§ RECORDED DATA:
---

(** ** The offsets of the structures without foreign parts *)
Definition sizeof_hello : Z := 32.
Definition sizeof_sockaddr_storage : Z := 128.
Definition sizeof_rtp : Z := 1168.

(** A buffer viewed as a [struct gsm_mncc_hello]. *)
Definition view_hello (buf : list Z) : gsm_mncc_hello :=
  Hello (rd32 buf 0) (rd32 buf 4) (rd32 buf 8) (rd32 buf 12)
        (rd32 buf 16) (rd32 buf 20) (rd32 buf 24) (rd32 buf 28).

Definition view_sockaddr (bs : list Z) : sockaddr :=
  Sockaddr (rd16 bs 0) (rd16be bs 2) (bytes_at bs 4 4) (bytes_at bs 8 16) (bytes_at bs 24 104).

Definition sockaddr_bytes (a : sockaddr) : list Z :=
  le_encode 2 (ss_family a) ++ reverse (le_encode 2 (sin_port a))
  ++ sin_addr a ++ sin6_addr a ++ ss_rest a.

(** A buffer viewed as a [struct gsm_mncc_rtp]. *)
Definition view_rtp (buf : list Z) : gsm_mncc_rtp :=
  Rtp (rd32 buf 0) (rd32 buf 4) (view_sockaddr (bytes_at buf 8 128))
      (rd32 buf 136) (rd32 buf 140) (cstr (bytes_at buf 144 1024)).

(** The [sizeof (struct gsm_mncc_rtp)] bytes that [write] sends. *)
Definition rtp_bytes (r : gsm_mncc_rtp) : list Z :=
  le_encode 4 (rtp_msg_type r) ++ le_encode 4 (rtp_callref r) ++ sockaddr_bytes (rtp_addr r)
  ++ le_encode 4 (rtp_payload_type r) ++ le_encode 4 (rtp_payload_msg_type r)
  ++ str_array 1024 (rtp_sdp r).

Definition hello_bytes (h : gsm_mncc_hello) : list Z :=
  le_encode 4 (he_msg_type h) ++ le_encode 4 (he_version h) ++ le_encode 4 (he_mncc_size h)
  ++ le_encode 4 (he_data_frame_size h) ++ le_encode 4 (he_called_offset h)
  ++ le_encode 4 (he_signal_offset h) ++ le_encode 4 (he_emergency_offset h)
  ++ le_encode 4 (he_lchan_type_offset h).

---

§ DIRECTIONS FOR THIS TASK: Each entry must appear again in the answer exactly as written.

§ RESULT FOR THIS TASK:
(** ** The offsets of the structures without foreign parts *)
Definition sizeof_hello : Z := 32.
Definition sizeof_sockaddr_storage : Z := 128.
Definition sizeof_rtp : Z := 1168.

(** A buffer viewed as a [struct gsm_mncc_hello]. *)
Definition view_hello (buf : list Z) : gsm_mncc_hello :=
  Hello (rd32 buf 0) (rd32 buf 4) (rd32 buf 8) (rd32 buf 12)
        (rd32 buf 16) (rd32 buf 20) (rd32 buf 24) (rd32 buf 28).

Definition view_sockaddr (bs : list Z) : sockaddr :=
  Sockaddr (rd16 bs 0) (rd16be bs 2) (bytes_at bs 4 4) (bytes_at bs 8 16) (bytes_at bs 24 104).

Definition sockaddr_bytes (a : sockaddr) : list Z :=
  le_encode 2 (ss_family a) ++ reverse (le_encode 2 (sin_port a))
  ++ sin_addr a ++ sin6_addr a ++ ss_rest a.

(** A buffer viewed as a [struct gsm_mncc_rtp]. *)
Definition view_rtp (buf : list Z) : gsm_mncc_rtp :=
  Rtp (rd32 buf 0) (rd32 buf 4) (view_sockaddr (bytes_at buf 8 128))
      (rd32 buf 136) (rd32 buf 140) (cstr (bytes_at buf 144 1024)).

(** The [sizeof (struct gsm_mncc_rtp)] bytes that [write] sends. *)
Definition rtp_bytes (r : gsm_mncc_rtp) : list Z :=
  le_encode 4 (rtp_msg_type r) ++ le_encode 4 (rtp_callref r) ++ sockaddr_bytes (rtp_addr r)
  ++ le_encode 4 (rtp_payload_type r) ++ le_encode 4 (rtp_payload_msg_type r)
  ++ str_array 1024 (rtp_sdp r).

Definition hello_bytes (h : gsm_mncc_hello) : list Z :=
  le_encode 4 (he_msg_type h) ++ le_encode 4 (he_version h) ++ le_encode 4 (he_mncc_size h)
  ++ le_encode 4 (he_data_frame_size h) ++ le_encode 4 (he_called_offset h)
  ++ le_encode 4 (he_signal_offset h) ++ le_encode 4 (he_emergency_offset h)
  ++ le_encode 4 (he_lchan_type_offset h).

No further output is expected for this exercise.